Quote exactly and only this range of lines in the data below: the line that holds "(** * The service" to the line that holds "cs_provisionerName := provisionerName;", both included.

++++ Supplied records ++++

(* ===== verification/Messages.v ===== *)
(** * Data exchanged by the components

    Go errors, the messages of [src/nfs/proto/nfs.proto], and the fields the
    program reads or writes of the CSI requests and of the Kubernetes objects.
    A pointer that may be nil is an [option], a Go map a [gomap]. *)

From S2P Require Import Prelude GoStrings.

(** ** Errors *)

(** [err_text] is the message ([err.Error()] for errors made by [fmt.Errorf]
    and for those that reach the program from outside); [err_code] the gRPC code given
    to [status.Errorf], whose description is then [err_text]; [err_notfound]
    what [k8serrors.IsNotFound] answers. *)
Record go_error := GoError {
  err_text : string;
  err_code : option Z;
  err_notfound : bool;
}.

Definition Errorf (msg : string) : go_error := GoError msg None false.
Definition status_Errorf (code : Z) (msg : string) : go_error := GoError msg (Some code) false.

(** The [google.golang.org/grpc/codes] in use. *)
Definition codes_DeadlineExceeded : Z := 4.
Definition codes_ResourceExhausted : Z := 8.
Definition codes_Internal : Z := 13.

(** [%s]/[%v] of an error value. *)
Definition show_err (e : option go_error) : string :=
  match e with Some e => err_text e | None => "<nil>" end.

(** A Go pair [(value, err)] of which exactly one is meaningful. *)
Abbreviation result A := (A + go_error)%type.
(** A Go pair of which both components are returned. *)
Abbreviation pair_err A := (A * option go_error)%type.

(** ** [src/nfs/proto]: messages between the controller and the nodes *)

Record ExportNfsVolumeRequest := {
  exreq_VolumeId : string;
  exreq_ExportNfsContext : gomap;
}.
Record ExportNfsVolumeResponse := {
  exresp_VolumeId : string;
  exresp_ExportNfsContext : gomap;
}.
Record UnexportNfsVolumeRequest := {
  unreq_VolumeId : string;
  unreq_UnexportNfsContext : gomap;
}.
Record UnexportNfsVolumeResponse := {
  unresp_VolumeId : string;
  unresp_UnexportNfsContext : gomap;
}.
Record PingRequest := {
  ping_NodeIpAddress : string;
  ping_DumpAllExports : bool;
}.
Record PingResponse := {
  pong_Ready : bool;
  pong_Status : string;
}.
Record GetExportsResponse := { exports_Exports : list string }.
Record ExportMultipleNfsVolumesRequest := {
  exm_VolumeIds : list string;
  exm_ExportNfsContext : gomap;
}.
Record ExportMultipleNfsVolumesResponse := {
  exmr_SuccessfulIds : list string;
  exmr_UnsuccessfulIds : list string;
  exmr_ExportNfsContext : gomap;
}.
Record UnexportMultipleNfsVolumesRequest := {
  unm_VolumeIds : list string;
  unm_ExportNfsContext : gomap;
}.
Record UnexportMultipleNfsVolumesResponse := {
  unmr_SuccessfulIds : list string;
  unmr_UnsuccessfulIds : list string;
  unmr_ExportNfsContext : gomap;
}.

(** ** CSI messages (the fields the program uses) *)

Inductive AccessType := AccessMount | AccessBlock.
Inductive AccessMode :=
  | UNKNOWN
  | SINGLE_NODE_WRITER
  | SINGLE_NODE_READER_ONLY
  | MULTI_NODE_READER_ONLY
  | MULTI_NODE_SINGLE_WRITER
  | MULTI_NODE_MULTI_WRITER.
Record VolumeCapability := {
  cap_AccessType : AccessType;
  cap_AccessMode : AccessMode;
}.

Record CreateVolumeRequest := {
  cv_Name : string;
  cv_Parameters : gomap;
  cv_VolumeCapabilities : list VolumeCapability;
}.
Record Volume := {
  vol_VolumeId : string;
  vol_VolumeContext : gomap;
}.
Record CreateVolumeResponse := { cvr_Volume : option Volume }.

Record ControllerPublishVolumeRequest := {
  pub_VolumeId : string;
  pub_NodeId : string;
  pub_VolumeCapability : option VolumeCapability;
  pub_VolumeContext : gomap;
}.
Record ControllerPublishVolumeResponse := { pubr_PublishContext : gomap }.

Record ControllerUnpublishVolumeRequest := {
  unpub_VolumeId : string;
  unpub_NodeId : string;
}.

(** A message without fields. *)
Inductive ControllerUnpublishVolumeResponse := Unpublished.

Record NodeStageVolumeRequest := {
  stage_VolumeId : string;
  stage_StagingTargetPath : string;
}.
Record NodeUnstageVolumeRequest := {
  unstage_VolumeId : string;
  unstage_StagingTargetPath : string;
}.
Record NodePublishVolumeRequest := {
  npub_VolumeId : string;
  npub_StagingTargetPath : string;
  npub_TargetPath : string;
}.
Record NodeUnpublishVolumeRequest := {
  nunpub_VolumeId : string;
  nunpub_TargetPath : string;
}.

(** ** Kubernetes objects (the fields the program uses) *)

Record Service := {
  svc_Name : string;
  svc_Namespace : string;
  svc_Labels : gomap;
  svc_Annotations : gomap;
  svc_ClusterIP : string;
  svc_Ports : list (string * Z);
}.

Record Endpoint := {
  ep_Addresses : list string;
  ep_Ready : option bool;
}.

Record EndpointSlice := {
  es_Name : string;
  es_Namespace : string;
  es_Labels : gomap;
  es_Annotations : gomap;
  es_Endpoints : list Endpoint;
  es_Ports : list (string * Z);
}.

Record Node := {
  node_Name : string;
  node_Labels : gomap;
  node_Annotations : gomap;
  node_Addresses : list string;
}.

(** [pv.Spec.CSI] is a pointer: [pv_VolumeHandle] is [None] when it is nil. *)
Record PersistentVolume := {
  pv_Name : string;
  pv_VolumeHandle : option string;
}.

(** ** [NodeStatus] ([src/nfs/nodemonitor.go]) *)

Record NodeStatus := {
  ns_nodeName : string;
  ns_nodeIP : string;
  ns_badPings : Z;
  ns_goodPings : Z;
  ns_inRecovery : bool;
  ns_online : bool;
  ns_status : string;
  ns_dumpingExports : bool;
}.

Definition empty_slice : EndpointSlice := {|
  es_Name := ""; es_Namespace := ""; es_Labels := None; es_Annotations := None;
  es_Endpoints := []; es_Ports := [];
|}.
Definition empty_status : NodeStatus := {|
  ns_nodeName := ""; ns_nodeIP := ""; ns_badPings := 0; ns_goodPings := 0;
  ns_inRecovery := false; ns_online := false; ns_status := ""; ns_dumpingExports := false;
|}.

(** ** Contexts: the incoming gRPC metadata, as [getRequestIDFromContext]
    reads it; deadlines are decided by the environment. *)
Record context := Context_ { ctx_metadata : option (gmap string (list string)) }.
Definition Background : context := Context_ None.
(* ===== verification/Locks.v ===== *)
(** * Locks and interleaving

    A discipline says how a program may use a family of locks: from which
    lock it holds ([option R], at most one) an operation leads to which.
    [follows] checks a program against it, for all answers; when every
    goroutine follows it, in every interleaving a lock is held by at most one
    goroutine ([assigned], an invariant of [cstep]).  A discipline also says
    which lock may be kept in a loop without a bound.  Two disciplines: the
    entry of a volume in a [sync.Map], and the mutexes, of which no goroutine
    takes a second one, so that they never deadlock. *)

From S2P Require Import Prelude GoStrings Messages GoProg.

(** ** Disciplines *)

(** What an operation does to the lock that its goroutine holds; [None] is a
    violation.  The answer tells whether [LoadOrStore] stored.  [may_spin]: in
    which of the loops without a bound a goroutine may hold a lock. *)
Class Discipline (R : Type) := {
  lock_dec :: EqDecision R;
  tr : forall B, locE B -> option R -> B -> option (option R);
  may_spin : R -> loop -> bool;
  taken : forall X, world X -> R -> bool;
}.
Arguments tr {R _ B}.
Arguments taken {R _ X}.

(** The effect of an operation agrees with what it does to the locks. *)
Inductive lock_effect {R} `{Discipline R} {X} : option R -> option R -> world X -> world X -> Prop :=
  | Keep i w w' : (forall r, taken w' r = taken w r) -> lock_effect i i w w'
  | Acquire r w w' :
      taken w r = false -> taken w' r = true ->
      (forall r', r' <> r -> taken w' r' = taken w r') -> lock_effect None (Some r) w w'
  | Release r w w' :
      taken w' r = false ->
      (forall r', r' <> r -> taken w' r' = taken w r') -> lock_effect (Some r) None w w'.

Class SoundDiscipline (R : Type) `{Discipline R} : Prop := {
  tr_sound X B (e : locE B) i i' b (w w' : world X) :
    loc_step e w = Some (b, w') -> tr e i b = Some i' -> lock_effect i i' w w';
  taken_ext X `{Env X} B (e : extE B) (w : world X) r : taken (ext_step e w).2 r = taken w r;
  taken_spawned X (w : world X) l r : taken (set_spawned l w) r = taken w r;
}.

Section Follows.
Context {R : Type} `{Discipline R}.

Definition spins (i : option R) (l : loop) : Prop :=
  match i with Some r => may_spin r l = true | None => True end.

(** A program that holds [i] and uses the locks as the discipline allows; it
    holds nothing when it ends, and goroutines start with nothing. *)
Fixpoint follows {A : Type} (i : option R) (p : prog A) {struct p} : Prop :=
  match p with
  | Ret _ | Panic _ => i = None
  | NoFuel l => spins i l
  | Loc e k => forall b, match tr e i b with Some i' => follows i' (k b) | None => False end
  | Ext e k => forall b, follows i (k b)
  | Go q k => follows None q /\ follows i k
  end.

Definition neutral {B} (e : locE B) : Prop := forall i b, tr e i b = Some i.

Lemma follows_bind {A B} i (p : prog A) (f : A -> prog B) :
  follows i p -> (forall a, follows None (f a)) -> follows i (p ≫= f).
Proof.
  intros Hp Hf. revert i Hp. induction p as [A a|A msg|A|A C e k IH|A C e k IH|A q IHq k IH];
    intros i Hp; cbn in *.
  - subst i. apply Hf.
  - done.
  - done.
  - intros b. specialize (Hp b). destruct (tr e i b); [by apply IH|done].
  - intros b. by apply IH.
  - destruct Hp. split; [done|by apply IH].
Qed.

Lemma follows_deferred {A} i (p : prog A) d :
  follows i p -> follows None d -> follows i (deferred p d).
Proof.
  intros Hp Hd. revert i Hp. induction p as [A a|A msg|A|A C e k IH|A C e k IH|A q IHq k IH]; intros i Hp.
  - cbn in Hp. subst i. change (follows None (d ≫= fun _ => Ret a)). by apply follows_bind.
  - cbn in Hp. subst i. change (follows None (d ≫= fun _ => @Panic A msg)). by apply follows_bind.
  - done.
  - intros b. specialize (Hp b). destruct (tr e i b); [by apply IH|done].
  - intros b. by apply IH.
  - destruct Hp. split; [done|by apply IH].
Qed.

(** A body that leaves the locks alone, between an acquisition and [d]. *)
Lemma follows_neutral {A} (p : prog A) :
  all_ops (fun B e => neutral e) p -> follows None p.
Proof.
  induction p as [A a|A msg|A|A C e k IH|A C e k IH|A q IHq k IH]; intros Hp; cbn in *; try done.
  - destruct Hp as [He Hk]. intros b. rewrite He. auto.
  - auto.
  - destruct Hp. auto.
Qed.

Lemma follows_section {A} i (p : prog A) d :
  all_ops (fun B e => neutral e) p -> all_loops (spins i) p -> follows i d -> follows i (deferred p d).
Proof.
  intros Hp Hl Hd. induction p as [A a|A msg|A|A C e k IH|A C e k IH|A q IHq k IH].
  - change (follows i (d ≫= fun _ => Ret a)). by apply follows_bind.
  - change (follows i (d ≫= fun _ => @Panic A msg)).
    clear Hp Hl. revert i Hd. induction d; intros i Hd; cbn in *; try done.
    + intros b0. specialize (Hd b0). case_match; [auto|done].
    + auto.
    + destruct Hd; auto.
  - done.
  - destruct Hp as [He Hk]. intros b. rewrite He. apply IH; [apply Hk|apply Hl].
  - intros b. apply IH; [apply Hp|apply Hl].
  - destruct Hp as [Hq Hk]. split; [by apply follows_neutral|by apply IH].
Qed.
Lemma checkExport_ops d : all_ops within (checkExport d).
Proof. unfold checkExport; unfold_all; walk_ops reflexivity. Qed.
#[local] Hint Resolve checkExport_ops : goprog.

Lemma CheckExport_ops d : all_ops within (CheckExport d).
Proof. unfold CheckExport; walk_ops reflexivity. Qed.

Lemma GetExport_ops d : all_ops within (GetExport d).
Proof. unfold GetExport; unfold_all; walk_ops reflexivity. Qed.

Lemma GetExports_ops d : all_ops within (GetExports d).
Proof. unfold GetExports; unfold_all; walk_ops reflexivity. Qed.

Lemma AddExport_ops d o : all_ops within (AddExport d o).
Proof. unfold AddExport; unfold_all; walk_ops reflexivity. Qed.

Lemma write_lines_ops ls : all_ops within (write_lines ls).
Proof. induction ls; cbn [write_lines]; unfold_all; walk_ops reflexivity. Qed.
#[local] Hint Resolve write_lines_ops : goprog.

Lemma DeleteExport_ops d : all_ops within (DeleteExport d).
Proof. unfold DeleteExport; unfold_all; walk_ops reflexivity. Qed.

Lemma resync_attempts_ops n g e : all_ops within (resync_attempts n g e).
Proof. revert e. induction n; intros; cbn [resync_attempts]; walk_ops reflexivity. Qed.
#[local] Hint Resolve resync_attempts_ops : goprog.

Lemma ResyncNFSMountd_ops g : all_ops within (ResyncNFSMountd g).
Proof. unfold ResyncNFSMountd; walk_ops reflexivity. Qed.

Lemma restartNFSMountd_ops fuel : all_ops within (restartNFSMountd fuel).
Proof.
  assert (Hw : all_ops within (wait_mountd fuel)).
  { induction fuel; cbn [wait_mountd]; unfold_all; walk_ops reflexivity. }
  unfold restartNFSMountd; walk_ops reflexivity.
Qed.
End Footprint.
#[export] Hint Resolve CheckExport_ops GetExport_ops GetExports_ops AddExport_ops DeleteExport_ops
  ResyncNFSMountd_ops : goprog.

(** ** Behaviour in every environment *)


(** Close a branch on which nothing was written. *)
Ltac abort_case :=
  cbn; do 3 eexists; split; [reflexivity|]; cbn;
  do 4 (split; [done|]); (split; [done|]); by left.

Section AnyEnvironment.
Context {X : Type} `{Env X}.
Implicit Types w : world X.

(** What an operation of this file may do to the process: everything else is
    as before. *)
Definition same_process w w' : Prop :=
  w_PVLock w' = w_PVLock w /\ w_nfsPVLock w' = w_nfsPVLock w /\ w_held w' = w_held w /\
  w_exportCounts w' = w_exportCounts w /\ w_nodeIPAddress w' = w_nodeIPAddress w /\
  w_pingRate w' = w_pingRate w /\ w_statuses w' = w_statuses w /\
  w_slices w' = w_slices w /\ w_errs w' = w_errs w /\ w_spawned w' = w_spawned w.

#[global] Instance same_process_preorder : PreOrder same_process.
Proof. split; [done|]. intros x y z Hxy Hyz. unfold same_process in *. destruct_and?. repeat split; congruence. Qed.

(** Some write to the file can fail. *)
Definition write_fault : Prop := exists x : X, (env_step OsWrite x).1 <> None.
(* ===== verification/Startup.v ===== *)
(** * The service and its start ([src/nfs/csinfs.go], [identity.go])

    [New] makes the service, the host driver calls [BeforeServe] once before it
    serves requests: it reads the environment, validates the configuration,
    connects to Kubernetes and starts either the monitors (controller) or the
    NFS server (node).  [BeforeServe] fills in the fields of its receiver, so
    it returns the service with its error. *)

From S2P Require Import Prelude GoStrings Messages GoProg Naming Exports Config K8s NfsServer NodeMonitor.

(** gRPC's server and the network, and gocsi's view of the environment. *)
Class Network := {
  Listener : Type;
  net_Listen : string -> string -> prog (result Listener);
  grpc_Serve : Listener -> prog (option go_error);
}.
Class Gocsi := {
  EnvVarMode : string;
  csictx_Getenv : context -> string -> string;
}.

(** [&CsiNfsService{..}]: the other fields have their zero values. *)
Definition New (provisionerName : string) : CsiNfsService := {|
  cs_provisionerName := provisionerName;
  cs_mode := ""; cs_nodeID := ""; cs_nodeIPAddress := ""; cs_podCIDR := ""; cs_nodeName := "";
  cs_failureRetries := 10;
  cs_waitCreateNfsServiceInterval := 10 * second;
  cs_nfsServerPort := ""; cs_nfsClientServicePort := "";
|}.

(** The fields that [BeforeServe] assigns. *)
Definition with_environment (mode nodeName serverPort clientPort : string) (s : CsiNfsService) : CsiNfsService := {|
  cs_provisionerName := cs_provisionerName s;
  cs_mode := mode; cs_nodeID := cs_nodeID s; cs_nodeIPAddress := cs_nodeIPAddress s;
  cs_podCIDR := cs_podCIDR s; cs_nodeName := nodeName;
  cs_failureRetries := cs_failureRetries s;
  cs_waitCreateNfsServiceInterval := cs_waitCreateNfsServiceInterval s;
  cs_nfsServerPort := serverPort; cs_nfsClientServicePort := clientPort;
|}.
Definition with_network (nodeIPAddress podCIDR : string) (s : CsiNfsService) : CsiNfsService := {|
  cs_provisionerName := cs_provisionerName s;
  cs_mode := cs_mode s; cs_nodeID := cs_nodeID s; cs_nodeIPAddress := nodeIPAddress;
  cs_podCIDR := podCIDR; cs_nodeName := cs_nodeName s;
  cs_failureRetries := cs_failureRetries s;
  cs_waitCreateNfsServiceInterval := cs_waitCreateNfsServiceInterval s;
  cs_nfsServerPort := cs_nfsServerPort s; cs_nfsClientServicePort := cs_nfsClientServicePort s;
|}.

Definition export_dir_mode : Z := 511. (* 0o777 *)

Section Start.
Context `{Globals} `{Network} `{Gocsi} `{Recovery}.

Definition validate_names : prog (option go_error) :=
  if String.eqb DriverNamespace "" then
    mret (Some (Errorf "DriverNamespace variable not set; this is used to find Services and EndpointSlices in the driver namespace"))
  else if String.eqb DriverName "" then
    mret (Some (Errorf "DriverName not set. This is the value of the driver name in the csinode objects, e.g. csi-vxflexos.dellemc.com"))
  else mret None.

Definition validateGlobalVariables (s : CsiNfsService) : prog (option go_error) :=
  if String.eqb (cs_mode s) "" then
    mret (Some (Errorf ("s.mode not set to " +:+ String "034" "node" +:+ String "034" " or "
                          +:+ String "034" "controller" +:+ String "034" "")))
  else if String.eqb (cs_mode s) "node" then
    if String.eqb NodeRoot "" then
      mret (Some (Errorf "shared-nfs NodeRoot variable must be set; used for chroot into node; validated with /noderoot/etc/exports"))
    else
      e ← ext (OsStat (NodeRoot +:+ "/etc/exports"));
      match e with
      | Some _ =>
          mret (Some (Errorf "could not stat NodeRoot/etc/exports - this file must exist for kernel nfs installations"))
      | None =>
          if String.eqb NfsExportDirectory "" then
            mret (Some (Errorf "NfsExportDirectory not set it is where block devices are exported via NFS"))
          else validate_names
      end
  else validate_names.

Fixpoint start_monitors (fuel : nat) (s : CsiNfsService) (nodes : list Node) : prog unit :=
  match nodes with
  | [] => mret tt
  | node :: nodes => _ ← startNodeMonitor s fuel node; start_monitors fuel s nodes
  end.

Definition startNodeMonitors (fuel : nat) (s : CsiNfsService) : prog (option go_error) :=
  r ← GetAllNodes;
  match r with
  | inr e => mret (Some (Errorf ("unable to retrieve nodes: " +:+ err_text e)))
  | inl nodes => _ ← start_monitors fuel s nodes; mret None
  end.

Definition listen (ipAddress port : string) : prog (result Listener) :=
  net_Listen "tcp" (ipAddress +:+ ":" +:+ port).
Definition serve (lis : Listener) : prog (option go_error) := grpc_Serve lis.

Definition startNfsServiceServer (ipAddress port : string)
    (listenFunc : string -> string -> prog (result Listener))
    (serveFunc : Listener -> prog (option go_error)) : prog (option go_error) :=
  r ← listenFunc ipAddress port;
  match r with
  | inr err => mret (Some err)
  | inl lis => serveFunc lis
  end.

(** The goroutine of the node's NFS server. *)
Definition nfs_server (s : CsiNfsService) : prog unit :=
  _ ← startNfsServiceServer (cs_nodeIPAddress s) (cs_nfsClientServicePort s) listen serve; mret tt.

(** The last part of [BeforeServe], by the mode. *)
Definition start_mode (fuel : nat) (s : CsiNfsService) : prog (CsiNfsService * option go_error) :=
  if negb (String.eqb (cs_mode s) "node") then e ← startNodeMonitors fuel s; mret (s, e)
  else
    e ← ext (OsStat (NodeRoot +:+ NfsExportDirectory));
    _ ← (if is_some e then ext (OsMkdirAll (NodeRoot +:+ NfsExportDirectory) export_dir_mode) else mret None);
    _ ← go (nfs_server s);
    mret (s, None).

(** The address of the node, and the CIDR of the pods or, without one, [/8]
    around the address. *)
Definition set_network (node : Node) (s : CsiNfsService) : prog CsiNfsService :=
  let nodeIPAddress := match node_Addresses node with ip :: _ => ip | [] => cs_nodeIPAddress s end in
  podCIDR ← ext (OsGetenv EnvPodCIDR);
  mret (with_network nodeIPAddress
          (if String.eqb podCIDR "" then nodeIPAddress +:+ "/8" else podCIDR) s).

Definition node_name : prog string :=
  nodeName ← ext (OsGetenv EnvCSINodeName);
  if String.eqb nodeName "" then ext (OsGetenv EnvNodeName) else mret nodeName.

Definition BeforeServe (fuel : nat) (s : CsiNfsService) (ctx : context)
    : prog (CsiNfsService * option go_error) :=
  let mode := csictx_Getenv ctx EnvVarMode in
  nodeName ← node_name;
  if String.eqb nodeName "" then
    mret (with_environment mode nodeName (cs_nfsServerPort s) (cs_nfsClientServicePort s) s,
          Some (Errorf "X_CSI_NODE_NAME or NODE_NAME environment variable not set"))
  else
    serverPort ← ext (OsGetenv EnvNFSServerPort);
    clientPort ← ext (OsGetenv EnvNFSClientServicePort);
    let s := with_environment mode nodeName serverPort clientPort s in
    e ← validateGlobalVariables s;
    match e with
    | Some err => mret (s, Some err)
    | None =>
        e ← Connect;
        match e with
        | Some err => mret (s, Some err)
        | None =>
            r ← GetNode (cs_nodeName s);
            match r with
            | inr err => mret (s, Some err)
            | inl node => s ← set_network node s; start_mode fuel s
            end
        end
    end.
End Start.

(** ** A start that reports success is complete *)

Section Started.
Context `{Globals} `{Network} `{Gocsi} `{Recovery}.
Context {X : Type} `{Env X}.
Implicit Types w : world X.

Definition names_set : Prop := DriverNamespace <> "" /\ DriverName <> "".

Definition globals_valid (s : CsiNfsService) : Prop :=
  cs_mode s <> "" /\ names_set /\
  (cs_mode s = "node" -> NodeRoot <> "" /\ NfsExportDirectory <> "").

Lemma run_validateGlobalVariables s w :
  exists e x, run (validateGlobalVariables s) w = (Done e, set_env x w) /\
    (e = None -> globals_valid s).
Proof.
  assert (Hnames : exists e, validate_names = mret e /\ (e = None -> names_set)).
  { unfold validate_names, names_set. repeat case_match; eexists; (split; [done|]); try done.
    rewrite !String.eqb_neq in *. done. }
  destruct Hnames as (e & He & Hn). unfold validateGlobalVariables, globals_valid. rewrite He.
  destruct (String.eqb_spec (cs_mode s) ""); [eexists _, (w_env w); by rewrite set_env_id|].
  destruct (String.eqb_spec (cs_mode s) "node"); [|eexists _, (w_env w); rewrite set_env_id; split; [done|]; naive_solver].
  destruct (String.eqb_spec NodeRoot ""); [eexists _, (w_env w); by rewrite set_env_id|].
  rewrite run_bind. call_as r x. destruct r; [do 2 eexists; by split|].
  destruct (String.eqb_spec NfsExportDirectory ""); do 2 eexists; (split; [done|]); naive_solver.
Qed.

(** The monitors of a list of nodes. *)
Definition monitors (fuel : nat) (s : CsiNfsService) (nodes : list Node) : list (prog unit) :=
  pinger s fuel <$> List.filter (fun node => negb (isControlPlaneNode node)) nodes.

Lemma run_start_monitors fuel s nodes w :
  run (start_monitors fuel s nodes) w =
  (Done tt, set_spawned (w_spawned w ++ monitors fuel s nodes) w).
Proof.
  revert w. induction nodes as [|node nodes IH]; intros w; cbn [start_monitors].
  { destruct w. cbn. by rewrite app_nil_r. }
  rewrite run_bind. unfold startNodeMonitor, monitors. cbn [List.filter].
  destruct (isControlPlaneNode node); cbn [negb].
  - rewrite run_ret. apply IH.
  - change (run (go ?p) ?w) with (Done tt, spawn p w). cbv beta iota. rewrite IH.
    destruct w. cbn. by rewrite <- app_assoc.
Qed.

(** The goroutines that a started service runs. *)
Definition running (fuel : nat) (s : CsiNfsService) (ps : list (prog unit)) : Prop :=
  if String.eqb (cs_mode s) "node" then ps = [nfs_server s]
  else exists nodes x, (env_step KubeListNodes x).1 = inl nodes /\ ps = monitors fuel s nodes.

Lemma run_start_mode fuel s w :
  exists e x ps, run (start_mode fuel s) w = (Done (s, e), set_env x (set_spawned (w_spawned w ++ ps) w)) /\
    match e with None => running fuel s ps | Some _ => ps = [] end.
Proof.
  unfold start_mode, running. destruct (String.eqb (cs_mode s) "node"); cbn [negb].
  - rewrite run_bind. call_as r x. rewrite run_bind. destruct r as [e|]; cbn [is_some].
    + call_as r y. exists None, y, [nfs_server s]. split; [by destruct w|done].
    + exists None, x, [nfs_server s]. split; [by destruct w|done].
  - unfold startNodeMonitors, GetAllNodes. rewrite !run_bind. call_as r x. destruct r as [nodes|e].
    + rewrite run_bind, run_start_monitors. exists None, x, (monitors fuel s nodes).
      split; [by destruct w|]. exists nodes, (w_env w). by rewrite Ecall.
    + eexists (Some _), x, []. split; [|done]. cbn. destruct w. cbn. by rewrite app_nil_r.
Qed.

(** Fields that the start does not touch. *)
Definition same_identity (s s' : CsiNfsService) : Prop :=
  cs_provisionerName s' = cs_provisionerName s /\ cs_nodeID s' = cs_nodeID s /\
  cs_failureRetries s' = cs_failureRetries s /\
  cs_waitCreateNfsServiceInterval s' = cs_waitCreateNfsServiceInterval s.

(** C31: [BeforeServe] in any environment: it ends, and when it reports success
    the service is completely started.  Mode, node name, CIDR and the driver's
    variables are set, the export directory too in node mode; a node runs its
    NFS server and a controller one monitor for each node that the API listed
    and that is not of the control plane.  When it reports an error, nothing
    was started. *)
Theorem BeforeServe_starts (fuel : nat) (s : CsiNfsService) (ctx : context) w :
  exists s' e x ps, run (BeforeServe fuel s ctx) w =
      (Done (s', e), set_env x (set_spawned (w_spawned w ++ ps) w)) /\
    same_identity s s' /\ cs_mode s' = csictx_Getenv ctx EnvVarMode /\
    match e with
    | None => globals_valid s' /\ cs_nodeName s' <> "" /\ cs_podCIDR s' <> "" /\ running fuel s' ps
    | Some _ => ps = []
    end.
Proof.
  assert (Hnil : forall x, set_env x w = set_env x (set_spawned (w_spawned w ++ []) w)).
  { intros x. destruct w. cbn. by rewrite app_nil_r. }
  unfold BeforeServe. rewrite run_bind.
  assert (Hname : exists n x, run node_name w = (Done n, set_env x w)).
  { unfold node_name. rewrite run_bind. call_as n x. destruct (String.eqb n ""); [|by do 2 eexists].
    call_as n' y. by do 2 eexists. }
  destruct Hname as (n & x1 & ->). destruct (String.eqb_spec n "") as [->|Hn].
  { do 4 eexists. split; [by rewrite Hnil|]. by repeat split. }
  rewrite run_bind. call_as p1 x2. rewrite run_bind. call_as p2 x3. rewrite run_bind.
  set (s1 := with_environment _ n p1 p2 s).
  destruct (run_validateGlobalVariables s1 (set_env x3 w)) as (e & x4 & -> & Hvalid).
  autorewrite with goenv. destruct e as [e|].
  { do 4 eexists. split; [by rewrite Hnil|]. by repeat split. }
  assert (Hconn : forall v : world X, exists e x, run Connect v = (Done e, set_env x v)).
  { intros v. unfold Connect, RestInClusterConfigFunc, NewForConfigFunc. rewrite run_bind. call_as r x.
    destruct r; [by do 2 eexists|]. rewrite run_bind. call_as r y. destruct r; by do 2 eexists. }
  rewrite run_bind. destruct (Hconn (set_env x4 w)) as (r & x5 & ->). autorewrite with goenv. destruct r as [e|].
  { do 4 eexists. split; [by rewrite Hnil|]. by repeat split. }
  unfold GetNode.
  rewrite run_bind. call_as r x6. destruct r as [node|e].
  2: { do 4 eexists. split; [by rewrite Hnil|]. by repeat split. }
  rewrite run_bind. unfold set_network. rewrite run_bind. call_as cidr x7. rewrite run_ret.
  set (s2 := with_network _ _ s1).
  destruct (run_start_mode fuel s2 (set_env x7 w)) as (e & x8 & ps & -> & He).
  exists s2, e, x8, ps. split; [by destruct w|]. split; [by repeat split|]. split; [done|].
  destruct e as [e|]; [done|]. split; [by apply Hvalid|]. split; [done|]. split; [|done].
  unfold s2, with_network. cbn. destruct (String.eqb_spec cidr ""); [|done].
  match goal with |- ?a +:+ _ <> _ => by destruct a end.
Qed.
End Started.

++++

* [Solved exercise]
(** * The service and its start ([src/nfs/csinfs.go], [identity.go])

    [New] makes the service, the host driver calls [BeforeServe] once before it
    serves requests: it reads the environment, validates the configuration,
    connects to Kubernetes and starts either the monitors (controller) or the
    NFS server (node).  [BeforeServe] fills in the fields of its receiver, so
    it returns the service with its error. *)

From S2P Require Import Prelude GoStrings Messages GoProg Naming Exports Config K8s NfsServer NodeMonitor.

(** gRPC's server and the network, and gocsi's view of the environment. *)
Class Network := {
  Listener : Type;
  net_Listen : string -> string -> prog (result Listener);
  grpc_Serve : Listener -> prog (option go_error);
}.
Class Gocsi := {
  EnvVarMode : string;
  csictx_Getenv : context -> string -> string;
}.

(** [&CsiNfsService{..}]: the other fields have their zero values. *)
Definition New (provisionerName : string) : CsiNfsService := {|
  cs_provisionerName := provisionerName;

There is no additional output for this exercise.